Besides nicotine, vape can include ultra-fine particles inhaled deep into the lungs, flavorants such as diacetyl (a chemical linked to serious lung disease), volatile organic compounds, and heavy metals.
But not all vaping advocates are sold on the dangers of vaping and take particular issue with the idea that their products are being marketed to young people.
“I don’t know that the marketing is for children, but the flavours are delicious,” said Deryl Townsend, the owner of Lit Up Smoke and Vapour Accessories in Sooke when asked about the candy and fruit flavoured products he sells in his store.
He noted there are products in the liquor stores like root beer infused with vodka and asked if that would be considered marketing to children.
“We all like the same flavours … people like root beer. I wouldn’t say that they are marketing that product to kids.”
Townsend insists everyone in the industry promotes responsible sales.
But a new study led by professor David Hammond of the University of Waterloo reported that the take up of vaping products in Canada has jumped from 8.4 to 14.6 percent of teens between 16 and 19.
Much of that increase came after Juul introduced a delivery system that uses benzoic acid and nicotine slat technology to deliver higher concentrations of nicotine than the traditional e-cigarettes.
Another part of the study suggested the delivery systems increase the potential for nicotine addiction and the move to smoking cigarettes.
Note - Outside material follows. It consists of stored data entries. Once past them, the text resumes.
(** The body of [if __name__ == "__main__":]. *)
Definition main (read_csv : read_csv_outcome) : run :=
  let (out, data) := read_data "semiconductor_production.csv" read_csv in
  match data with
  | Returned (Some data) =>
      let grouped := process_data data in
      let stats := calculate_statistics grouped in
      {| trace :=
           out
             ++ visualize_data grouped
             ++ save_processed_data grouped
                  "processed_semiconductor_production.csv"
             ++ [ Print (newline ++ " Средно произведени чипове: "
                           ++ format_2f (fst stats));
                  Print ("Стандартно отклонение на произведените чипове: "
                           ++ format_2f (snd stats)) ]%string
             ++ analyze_defective_percentage grouped
             ++ additional_analysis data;
         grouped_data := Some grouped;
         statistics := Some stats |}
  | Returned None | Raised =>
      {| trace := out; grouped_data := None; statistics := None |}
  end.

(** The three failures that [read_data] reports. *)
Definition loader_failure (read_csv : read_csv_outcome) : bool :=
  match read_csv with
  | FileNotFoundError | EmptyDataError | ParserError => true
  | _ => false
  end.

(** An effect of the stages after the loader: a chart, the output file,
    or a printed result. *)
Definition downstream (e : event) : bool :=
  match e with
  | Print text => negb (prefix "Error: " text)
  | _ => true
  end.

End Script.

Arguments Returned {A} a.
Arguments Raised {A}.

(** The addition loop of NumPy for fewer than eight cells: one
    accumulator, the cells from left to right. *)
Definition sequential_sum (cells : list Float64.t) : Float64.t :=
  fold_left Float64.add cells (S754_zero false).

(** The float64 value that a decimal literal such as [5.33] denotes. *)
Definition float_literal (x : PrimFloat.float) : Float64.t := Prim2SF x.

(** ** Valid tables and the scenario of the specification *)

(** A valid table holds counts, that is non-negative integers, and its
    column totals fit in an [int64]. *)
Definition valid_table (data : list production_record) : Prop :=
  Forall (fun r => 0 <= produced_chips r /\ 0 <= defective_chips r) data
  /\ column_total produced_chips data <= Int64.max_int
  /\ column_total defective_chips data <= Int64.max_int.

Definition record (d : string) (produced defective : Z) (w s m : string)
  : production_record :=
  {| date := d; produced_chips := produced; defective_chips := defective;
     wafer_size := w; shift := s; machine_id := m |}.

Definition scenario : list production_record :=
  [ record "2024-01-01" 100 6 "300" "A" "M1";
    record "2024-01-01" 50 2 "200" "B" "M2";
    record "2024-01-02" 80 1 "300" "A" "M1" ].

(** Two further tables: a date without production, and two idle shifts
    one of which still reports defective chips. *)
Definition idle_day : list production_record :=
  [record "2024-01-01" 0 0 "300" "A" "M1"].

Definition idle_shifts : list production_record :=
  [ record "2024-01-01" 0 0 "300" "A" "M1";
    record "2024-01-01" 0 3 "200" "B" "M2" ].

Definition idle_row : Daily.row :=
  {| Daily.date := "2024-01-01"; Daily.produced_chips := 0;
     Daily.defective_chips := 0; Daily.defective_percentage := S754_nan |}.

Definition flagged_row : Daily.row :=
  {| Daily.date := "2024-01-01"; Daily.produced_chips := 150;
     Daily.defective_chips := 8;
     Daily.defective_percentage := Float64.round (ratio_percent 8 150) 2 |}.

(** ** The aggregate, date by date *)

(** The line that the rows of date [d] contribute to the aggregate: their
    two [int64] sums and the rounded ratio of these. *)
Definition daily_row_of (data : list production_record) (d : string)
  : Daily.row :=
  {| Daily.date := d;
     Daily.produced_chips := group_sum date produced_chips d data;
     Daily.defective_chips := group_sum date defective_chips d data;
     Daily.defective_percentage :=
       defective_percentage_of (group_sum date defective_chips d data)
                               (group_sum date produced_chips d data) |}.

(** An event that writes the output file, and one that opens a chart. *)
Definition is_to_csv (e : event) : bool :=
  match e with ToCsv _ _ => true | _ => false end.

Definition is_chart (e : event) : bool :=
  match e with ShowLineChart _ | ShowBarChart _ _ => true | _ => false end.

Definition is_print (e : event) : bool :=
  match e with Print _ | PrintSeries _ _ => true | _ => false end.

(** The message of a loader failure for a given path. *)
Definition failure_report (file_path : string) (read_csv : read_csv_outcome)
  : list event :=
  fst (read_data file_path read_csv).

(** Tables and rows for the edge cases: a date whose production overflows
    an [int64], and a date that reports defects without production. *)
Definition overflow_day : list production_record :=
  [ record "2024-01-01" (2 ^ 62) 0 "300" "A" "M1";
    record "2024-01-01" (2 ^ 62) 0 "300" "B" "M1" ].

Definition faulty_day : list production_record :=
  [record "2024-01-01" 0 6 "300" "A" "M1"].

Definition faulty_row : Daily.row :=
  {| Daily.date := "2024-01-01"; Daily.produced_chips := 0;
     Daily.defective_chips := 6;
     Daily.defective_percentage := S754_infinity false |}.

(** * Properties *)

(** ** Wrap-around *)

Lemma wrap_in_range z : Int64.in_range z -> Int64.wrap z = z.
Proof.
  unfold Int64.in_range, Int64.wrap, Int64.min_int, Int64.max_int.
  intros Hz. rewrite Z.mod_small; lia.
Qed.

Lemma wrap_add_wrap a b : Int64.wrap (Int64.wrap a + b) = Int64.wrap (a + b).
Proof.
  unfold Int64.wrap.
  replace ((a + 2 ^ 63) mod 2 ^ 64 - 2 ^ 63 + b + 2 ^ 63)
    with ((a + 2 ^ 63) mod 2 ^ 64 + b) by lia.
  replace (a + b + 2 ^ 63) with (a + 2 ^ 63 + b) by lia.
  now rewrite Zplus_mod_idemp_l.
Qed.

Lemma wrap_zero : Int64.wrap 0 = 0.
Proof. reflexivity. Qed.

Lemma add_exact a b :
  Int64.in_range (a + b) -> Int64.add a b = a + b.
Proof. apply wrap_in_range. Qed.

(** ** The order on keys *)

Lemma ascii_compare_refl c : Ascii.compare c c = Eq.
Proof. unfold Ascii.compare. apply N.compare_refl. Qed.

Lemma ascii_compare_lt_trans a b c :
  Ascii.compare a b = Lt -> Ascii.compare b c = Lt -> Ascii.compare a c = Lt.
Proof.
  unfold Ascii.compare. rewrite !N.compare_lt_iff. apply N.lt_trans.
Qed.

Lemma compare_refl s : String.compare s s = Eq.
Proof.
  induction s as [|c s IH]; simpl; [reflexivity|].
  now rewrite ascii_compare_refl.
Qed.

Lemma compare_eq s1 s2 : String.compare s1 s2 = Eq <-> s1 = s2.
Proof.
  split; [apply String.compare_eq_iff|intros ->; apply compare_refl].
Qed.

Lemma key_lt_irrefl k : ~ key_lt k k.
Proof. unfold key_lt. now rewrite compare_refl. Qed.

Lemma key_lt_trans a b c : key_lt a b -> key_lt b c -> key_lt a c.
Proof.
  unfold key_lt. revert b c.
  induction a as [|x a IH]; intros [|y b] [|z c]; simpl; try discriminate;
    try reflexivity.
  destruct (Ascii.compare x y) eqn:Hxy; try discriminate;
    destruct (Ascii.compare y z) eqn:Hyz; try discriminate; intros Hab Hbc.
  - apply Ascii.compare_eq_iff in Hxy, Hyz. subst.
    rewrite ascii_compare_refl. eauto.
  - apply Ascii.compare_eq_iff in Hxy. subst. now rewrite Hyz.
  - apply Ascii.compare_eq_iff in Hyz. subst. now rewrite Hxy.
  - now rewrite (ascii_compare_lt_trans _ _ _ Hxy Hyz).
Qed.

Lemma compare_gt_lt a b : String.compare a b = Gt -> key_lt b a.
Proof.
  unfold key_lt. intros H. rewrite String.compare_antisym, H. reflexivity.
Qed.

Lemma key_lt_neq a b : key_lt a b -> a <> b.
Proof. intros H ->. exact (key_lt_irrefl _ H). Qed.

Lemma ascending_NoDup ks : ascending ks -> NoDup ks.
Proof.
  induction 1 as [|k ks Hs IH Hall]; constructor; [|exact IH].
  intros Hin. rewrite Forall_forall in Hall.
  exact (key_lt_irrefl _ (Hall _ Hin)).
Qed.

Lemma ascending_tail k ks : ascending (k :: ks) -> ascending ks.
Proof. intros H. now inversion H. Qed.

Lemma ascending_head k ks x : ascending (k :: ks) -> In x ks -> key_lt k x.
Proof.
  intros H Hin. inversion H as [|? ? _ Hall]; subst.
  rewrite Forall_forall in Hall. auto.
Qed.

(** ** The index of a grouping *)

Lemma key_insert_In k ks x : In x (key_insert k ks) <-> x = k \/ In x ks.
Proof.
  induction ks as [|k' ks IH]; simpl.
  - intuition.
  - destruct (String.compare k k') eqn:Hc; simpl.
    + apply compare_eq in Hc. subst. intuition auto.
    + intuition auto.
    + rewrite IH. intuition auto.
Qed.

Lemma key_insert_ascending k ks : ascending ks -> ascending (key_insert k ks).
Proof.
  unfold ascending.
  induction ks as [|k' ks IH]; simpl; intros Hs.
  - repeat constructor.
  - destruct (String.compare k k') eqn:Hc.
    + exact Hs.
    + constructor; [exact Hs|].
      constructor; [exact Hc|].
      rewrite Forall_forall. intros x Hx.
      exact (key_lt_trans _ _ _ Hc (ascending_head _ _ _ Hs Hx)).
    + constructor; [apply IH; exact (ascending_tail _ _ Hs)|].
      rewrite Forall_forall. intros x Hx.
      apply key_insert_In in Hx. destruct Hx as [->|Hx].
      * now apply compare_gt_lt.
      * exact (ascending_head _ _ _ Hs Hx).
Qed.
The study also showed, between 2017 and 2018, a 45 percent increase in cigarette smoking, after years of decline prior to the introduction of new vaping technologies.
Stanwick said the medical community and schools must become more vocal with governments to get rid of the child-like flavours and review the sale of vaping products online.
“We have the very real possibility of getting a whole generation of young people addicted to this substance,” Stanwick says.
“We’re in chapter one or two of this horror novel, and it’s time we take action to change the way it all ends.”